Can chemical companies be given the green investment pat simply for developing environment-friendly products?

Published: Saturday 15 October 1994

-- (Credit: Rustam Vania)EUROPE's burgeoning US $1 billion green fund industry -- half of which is in Britain -- is hard put to keep pace with the sweeping changes in industry. Chemical companies, traditionally the major polluters, are suddenly cleaning up their act and even helping others do so. On the other hand, waste disposal companies, which might seem to be the ideal green investment, may add to environmental problems if they err in their methods.

In August, the share price of German chemicals giant Hoechst ag shot up, helped by the news that it had developed a gizmo for filtering out harmful levels of ozone gas inside buildings and vehicles. Analysts then began asking whether the development of environmentally-friendly products by chemical companies ought to make them acceptable green investments, or whether they should be excluded on grounds that they may still be spewing out harmful effluents elsewhere.
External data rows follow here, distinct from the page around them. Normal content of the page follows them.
Lemma rate_limit_lifts_witness :
  (forall r, In r (Store.rate_limits store_after_first_bid) ->
             rate_limit_of 8%nat "place_bid" r = true ->
             RateLimit.expires_at r <= 300000)
  /\ exists db',
       enforce_bid_rate_limit 300000 8%nat store_after_first_bid = Ok db'
       /\ recent_attempts 300000 8%nat "place_bid" (Store.rate_limits db')
          = [RateLimit.mk (Store.next_uuid store_after_first_bid) 8%nat
                          "place_bid" 300000 (300000 + 300000)].
Proof.
  assert (H : forall r, In r (Store.rate_limits store_after_first_bid) ->
                        rate_limit_of 8%nat "place_bid" r = true ->
                        RateLimit.expires_at r <= 300000).
  { intros r [<-|[]] _. cbn. lia. }
  split; [exact H|].
  exact (@rate_limit_lifts 300000 8%nat store_after_first_bid H).
Defined.

(** ** The rate-limit hook *)

Lemma tick_counts_down (b : bool) (n : Z) (others : nat) :
  1 < n ->
  tick (RateLimitState.mk b (Some n) (S others))
  = RateLimitState.mk b (Some (n - 1)) (S others).
Proof.
  intros Hn. unfold tick. cbn.
  destruct (Z.eqb_spec n 0) as [E|_]; [lia|]. cbn.
  destruct (Z.eqb_spec (n - 1) 0) as [E|_]; [lia|]. cbn.
  destruct (Z.leb_spec (n - 1) 0) as [E|_]; [lia|]. reflexivity.
Qed.

Lemma tick_unblocks (b : bool) (others : nat) :
  tick (RateLimitState.mk b (Some 1) (S others))
  = RateLimitState.mk false None others.
Proof. reflexivity. Qed.


Lemma ticks_count_down (n : Z) (k : nat) :
  Z.of_nat k < n ->
  Nat.iter k tick (RateLimitState.mk true (Some n) 1)
  = RateLimitState.mk true (Some (n - Z.of_nat k)) 1.
Proof.
  induction k as [|k IH]; intros Hk.
  - cbn [Nat.iter nat_rect]. do 2 f_equal. cbn. lia.
  - rewrite Nat.iter_succ, IH by lia. rewrite tick_counts_down by lia.
    do 2 f_equal. lia.
Qed.

Lemma ticks_run_out (n : Z) (k : nat) :
  0 < n -> n <= Z.of_nat k ->
  Nat.iter k tick (RateLimitState.mk true (Some n) 1)
  = RateLimitState.initial.
Proof.
  intros Hn. induction k as [|k IH]; intros Hk; [cbn in Hk; lia|].
  rewrite Nat.iter_succ.
  destruct (Z.eq_dec n (Z.of_nat (S k))) as [E|E].
  - rewrite ticks_count_down by lia.
    replace (n - Z.of_nat k) with 1 by lia. reflexivity.
  - rewrite IH by lia. reflexivity.
Qed.

(** X8: the countdown of [useRateLimit].  A rate-limit error that carries
    a retry time of [n] seconds, [n] positive, blocks the hook and starts
    one timer; after [k] firings of it, [k < n], the hook is still blocked
    with [n - k] seconds left, and from the [n]-th firing on it is unblocked
    with no time left and no timer running. *)
Theorem useRateLimit_counts_down :
  forall error n s,
    AppError.isRateLimit error = true ->
    AppError.retryAfter error = Some n ->
    0 < n ->
    RateLimitState.timers s = 0%nat ->
    forall k : nat,
      Nat.iter k tick (handleRateLimit error s)
      = if Z.of_nat k <? n
        then RateLimitState.mk true (Some (n - Z.of_nat k)) 1
        else RateLimitState.mk false None 0.
Proof.
  intros error n s Hrl Hra Hn Hs k.
  unfold handleRateLimit, getRateLimitRemainingTime.
  rewrite Hrl, Hra, Hs. cbn [negb].
  destruct (Z.eqb_spec n 0) as [E|_]; [lia|].
  cbn [num_truthy]. destruct (Z.eqb_spec n 0) as [E|_]; [lia|]. cbn [negb].
  destruct (Z.ltb_spec (Z.of_nat k) n) as [Hk|Hk].
  - apply ticks_count_down. exact Hk.
  - apply ticks_run_out; assumption.
Qed.

Lemma useRateLimit_counts_down_witness :
  let error :=
    AppError.mk "Too many bids. Please wait before trying again."
                (Some RATELIMIT) (Some 429) (Some 3) in
  AppError.isRateLimit error = true
  /\ AppError.retryAfter error = Some 3
  /\ 0 < 3
  /\ RateLimitState.timers RateLimitState.initial = 0%nat
  /\ Nat.iter 2 tick (handleRateLimit error RateLimitState.initial)
     = RateLimitState.mk true (Some 1) 1
  /\ Nat.iter 3 tick (handleRateLimit error RateLimitState.initial)
     = RateLimitState.mk false None 0.
Proof.
  intros error.
  assert (H1 : AppError.isRateLimit error = true) by reflexivity.
  assert (H2 : AppError.retryAfter error = Some 3) by reflexivity.
  assert (H3 : 0 < 3) by lia.
  assert (H4 : RateLimitState.timers RateLimitState.initial = 0%nat)
    by reflexivity.
  split; [exact H1|]. split; [exact H2|]. split; [exact H3|].
  split; [exact H4|]. split.
  - exact (@useRateLimit_counts_down error 3 RateLimitState.initial
             H1 H2 H3 H4 2%nat).
  - exact (@useRateLimit_counts_down error 3 RateLimitState.initial
             H1 H2 H3 H4 3%nat).
Defined.
(** * Laptop data collection system: extraction heuristics and persistence

    A shallow embedding of the specification-extraction code of
    [spiders/amazon_spider.py], [spiders/base_spider.py],
    [core/data_cleaner.py], [utils/helpers.py] and of the persistence
    layer [database/db_service.py], together with the properties the
    system description states about them, and of the parts of
    [core/rate_limiter.py], [core/proxy_manager.py] and
    [database/models.py] they work with.

    Conventions of the embedding.
    - Python [str] is [string]; the texts are taken to be ASCII, so that
      [\d], [\s], [str.lower], [str.upper], [str.isdigit], [str.strip]
      and [str.split] are the ASCII ones.  Where a statement depends on
      it, it says so with the hypothesis [ascii_text].
    - Python [float] values obtained from decimal numerals are exact
      rationals ([Q]); [repr] of a float is the shortest decimal numeral,
      which is what Python prints for numerals of at most 15 significant
      digits and magnitude in [1e-4, 1e16).  [round] is taken on the
      exact rational, where Python takes it on the binary double: the
      two can differ in the last place kept when the exact value lies
      on a tie or within floating-point error of one.  Statements about
      rounded values therefore bound the distance to the exact value,
      and name the value itself only where no rounding is needed.
    - [re] patterns are terms of [regex], run by a backtracking matcher
      with Python's priorities (leftmost start, ordered alternation,
      greedy repetition).
    - A raised exception is the [Raise] result.
    - [datetime.utcnow()] is an explicit clock value. *)

From Stdlib Require Import ZArith QArith Qround String Ascii List Bool Lia.
From Stdlib Require Import DecimalString Lqa Qabs.
From Stdlib Require Qcanon.
From stdpp Require Import gmap strings list sorting.

Import ListNotations.
Local Open Scope string_scope.
Local Open Scope nat_scope.

(* ===================================================================== *)
(** ** Python values used by the code *)
(* ===================================================================== *)

Inductive exn : Type :=
| ValueError
| TypeError
| AttributeError.

Inductive result (A : Type) : Type :=
| Ok (a : A)
| Raise (e : exn).

Arguments Ok {A} a.
Arguments Raise {A} e.

Definition bind {A B : Type} (r : result A) (f : A -> result B) : result B :=
  match r with
  | Ok a => f a
  | Raise e => Raise e
  end.

Notation "'let!' x ':=' r 'in' k" := (bind r (fun x => k))
  (at level 10, x name, r at level 100, k at level 200).

(* ===================================================================== *)
(** ** Text primitives *)
(* ===================================================================== *)

Module Text.

Definition is_digit (c : ascii) : bool :=
  let n := nat_of_ascii c in (48 <=? n) && (n <=? 57).

Definition is_upper (c : ascii) : bool :=
  let n := nat_of_ascii c in (65 <=? n) && (n <=? 90).

Definition is_lower (c : ascii) : bool :=
  let n := nat_of_ascii c in (97 <=? n) && (n <=? 122).

(** [\s] and [str.isspace] on ASCII: space, \t, \n, \v, \f, \r and the
    four separators \x1c to \x1f. *)
Definition is_space (c : ascii) : bool :=
  let n := nat_of_ascii c in
  (n =? 32) || ((9 <=? n) && (n <=? 13)) || ((28 <=? n) && (n <=? 31)).

Definition lower_char (c : ascii) : ascii :=
  if is_upper c then ascii_of_nat (nat_of_ascii c + 32) else c.

Definition upper_char (c : ascii) : ascii :=
  if is_lower c then ascii_of_nat (nat_of_ascii c - 32) else c.

Fixpoint map_chars (f : ascii -> ascii) (s : string) : string :=
  match s with
  | EmptyString => EmptyString
  | String c s' => String (f c) (map_chars f s')
  end.

(** [s.lower()] and [s.upper()]. *)
Definition lower : string -> string := map_chars lower_char.
Definition upper : string -> string := map_chars upper_char.

(** [pat in s]. *)
Fixpoint contains (pat s : string) : bool :=
  String.prefix pat s ||
  match s with
  | EmptyString => false
  | String _ s' => contains pat s'
  end.

Fixpoint filter_chars (p : ascii -> bool) (s : string) : string :=
  match s with
  | EmptyString => EmptyString
  | String c s' =>
      if p c then String c (filter_chars p s') else filter_chars p s'
  end.

Fixpoint lstrip (s : string) : string :=
  match s with
  | String c s' => if is_space c then lstrip s' else s
  | EmptyString => EmptyString
  end.

(** [s.strip()]. *)
Definition strip (s : string) : string :=
  String.rev (lstrip (String.rev (lstrip s))).

(** [sep.join(parts)]. *)
Fixpoint join (sep : string) (parts : list string) : string :=
  match parts with
  | [] => ""
  | [p] => p
  | p :: rest => p ++ sep ++ join sep rest
  end.

Definition nonempty (s : string) : bool :=
  match s with EmptyString => false | _ => true end.

(** Every character of the text is in the class. *)
Fixpoint all_chars (p : ascii -> bool) (s : string) : bool :=
  match s with
  | EmptyString => true
  | String c s' => p c && all_chars p s'
  end.

(** [s.split(sep)] for a non-empty separator, scanning from the left;
    [skip] counts the characters of a separator still to be passed. *)
Fixpoint split_go (sep : string) (skip : nat) (cur s : string)
  : list string :=
  match s with
  | EmptyString => [cur]
  | String c s' =>
      match skip with
      | S k => split_go sep k cur s'
      | O =>
          if String.prefix sep s
          then cur :: split_go sep (String.length sep - 1) "" s'
          else split_go sep 0 (cur ++ String c "") s'
      end
  end.

Definition split (sep s : string) : list string := split_go sep 0 "" s.

(** [s.split()]: the maximal runs of characters that are not
    whitespace; [cur] is the run being read. *)
Fixpoint words_go (cur s : string) : list string :=
  match s with
  | EmptyString => if nonempty cur then [cur] else []
  | String c s' =>
      if is_space c
      then (if nonempty cur then cur :: words_go "" s'
            else words_go "" s')
      else words_go (cur ++ String c "") s'
  end.

Definition words (s : string) : list string := words_go "" s.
Most green or ecological funds have evolved their own criteria to deal with such thorny questions. At one end of the spectrum is the US $36 million London-based TSB Environmental Investor Fund, which is not averse to investments in chemical companies such as Shell, British Petroleum and Imperial Chemical Industries. They would rather look for a company's propensity to set things right by cleaning up its factories and developing environmentally-friendly products, rather than a flawless environmental track record.

Says Struan Simpson of the London-based Conservation Foundation, which helps green fund managers assess companies, "Most ethical funds tend to avoid the biggest companies. But, in my view, the environmental investor should invest in the larger companies, even if they are chemical companies. They have the funds to back environmental improvement and sponsor health and safety standards."

Not all green funds take such an optimistic attitude. NPI, a London-based life insurance concern that has a green and ethical investments wing, would rather put its money behind a firm that is more proactive on the environment front. The only European chemical company in npi's $20 million Global Care Fund is Kalon Group plc, a manufacturer of solvent-free paints. "It is not sufficient for a company to say that it is moving in the right direction. That does not write off other questions about its environmental record," says Tessa Tennant, chief of green and ethical investments at NPI.

Several funds take a more hardline approach. Says Gary McKenzie, fund manager at the uk-based Clerical Medical Unit Trust Managers, which runs the US $22 million Evergreen fund, "We only invest in companies that have an environmental business -- somehow they have to be cleaning up the environment. We wouldn't invest in a supermarket chain just because it doesn't pollute, unlike some other fund managers who have merely an avoidance policy."

Despite the divergence of views, the direction that such investments take in the future is likely to determine the extent of the greening of global industry.